Взаимосвязь слова и звука в инструментальной музыке барокко
Взаимосвязь слова и звука в инструментальной музыке барокко
Попытки использовать музыку для передачи впечатлений, с нею не связанных, делались давно. Такая дополнительная ее функция приобрела особое значение; правда, самые разнообразные способы и методы действуют взаимопроникающе, их не всегда удается распознать, тем не менее можно указать четыре главных направления: акустическую имитацию, музыкальное воспроизведение каких-то образов, музыкальное представление мыслей или чувств и, наконец, перевод языка слов на язык звуков. Особая обворожительность такой музыки в том, что все это — лишено текста, выражается исключительно музыкальными средствами.

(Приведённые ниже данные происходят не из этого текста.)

(** The listener 14 cancels its own subscription and dispatches [inc]: when
    the outer [dispatch(inc)] returns, the state is 2, not the 1 the
    reducer returned for it. *)
Lemma dispatch_forwards_counterexample :
  ¬ (∀ (st : store) (action v : value) (st1 : store),
       wf st →
       isDispatching st = false →
       valid_action action = true →
       reducer_returns env st action v st1 →
       ∀ fuel r st' invoked,
         dispatch env fuel action st = (Done r st', invoked) →
         getState st' = Done (Ok v) st').
Proof.
  intros H.
  assert (dispatch env 5 inc one_dispatcher
          = (Done (Ok inc)
               (state_after (store_dispatch env 5 inc one_dispatcher)),
             [FUser 14])) as Hd by (vm_compute; reflexivity).
  assert (reducer_returns env one_dispatcher inc (VNum 1)
            (entering inc one_dispatcher)) as Hred by (vm_compute; reflexivity).
  specialize (H one_dispatcher inc (VNum 1) (entering inc one_dispatcher)
                one_dispatcher_wf eq_refl eq_refl Hred _ _ _ _ Hd).
  vm_compute in H. discriminate H.
Qed.

Lemma dispatch_forwards_reducer_result_witness :
  wf two_inert
  ∧ isDispatching two_inert = false
  ∧ valid_action inc = true
  ∧ reducer_returns env two_inert inc (VNum 1) (entering inc two_inert)
  ∧ (∀ l, l ∈ registered two_inert → quiet_listener env l)
  ∧ (∃ fuel r st' invoked,
       dispatch env fuel inc two_inert = (Done r st', invoked))
  ∧ (∀ fuel r st' invoked,
       dispatch env fuel inc two_inert = (Done r st', invoked) →
       getState st' = Done (Ok (VNum 1)) st'
       ∧ (VNum 1 = currentState two_inert →
          currentState st' = currentState two_inert)
       ∧ (∀ x, r = Ok x → x = inc)).
Proof.
  split; [exact two_inert_wf|]. split; [reflexivity|].
  split; [reflexivity|]. split; [reflexivity|].
  split; [exact two_inert_quiet|].
  exact (dispatch_forwards_reducer_result env two_inert inc (VNum 1)
           (entering inc two_inert) two_inert_wf eq_refl eq_refl eq_refl
           two_inert_quiet).
Defined.

(** The reducer 1 throws: the state stays 0, and after the counter is put
    back a dispatch of [inc] makes it 1. *)
Lemma reducer_exception_propagates_witness :
  isDispatching (with_reducer 1) = false
  ∧ valid_action inc = true
  ∧ reducer_throws env (with_reducer 1) inc (UserError (VStr "boom"))
      (entering inc (with_reducer 1))
  ∧ dispatch env 2 inc (with_reducer 1)
    = (Done (Err (UserError (VStr "boom")))
         (set_isDispatching false (entering inc (with_reducer 1))), [])
  ∧ currentState (set_isDispatching false (entering inc (with_reducer 1)))
    = VNum 0
  ∧ isDispatching (set_isDispatching false (entering inc (with_reducer 1)))
    = false.
Proof.
  destruct (reducer_exception_propagates env 0 (with_reducer 1) inc
              (UserError (VStr "boom")) (entering inc (with_reducer 1))
              eq_refl eq_refl eq_refl)
    as (Hd & Hs & _ & Hi & _).
  split; [reflexivity|]. split; [reflexivity|]. split; [reflexivity|].
  split; [exact Hd|]. split; [exact Hs|]. exact Hi.
Defined.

Начиная с XIII века, композиторы применяли наиболее примитивную и вместе с тем наиболее забавную форму — обычное звукоподражание, например, голосам зверей или характерным музыкальным инструментам; подобное происходило в дальнейшем и в английской “соловьиной” музыке около 1600 года. Такой вид музыкальной шутки, разрабатываемый с отчетливой радостью, можно встретить в произведениях многих французских, итальянских, немецких композиторов вплоть до Бетховена, Рихарда Штрауса и даже более поздних мастеров. Намного сложнее передавать образные сцены в музыке. На протяжении веков образовались музыкальные формулы, вызывающие определенные ассоциации, которые и служат мостиком между образом и музыкой. Третьей возможностью в программной музыке является передача мыслей и представлений при помощи довольно сложных ассоциаций. Именно здесь, в музыке барокко, сглаживаются грани между программной и так называемой абсолютной музыкой. Барочная — всегда стремилась что-то выражать, хотя бы какие-то общие чувства, или вызвать определенный “аффект”. И, наконец, “язык звуков”, который, начиная где-то с 1 650 года, в течение двух столетий играл фундаментальную роль.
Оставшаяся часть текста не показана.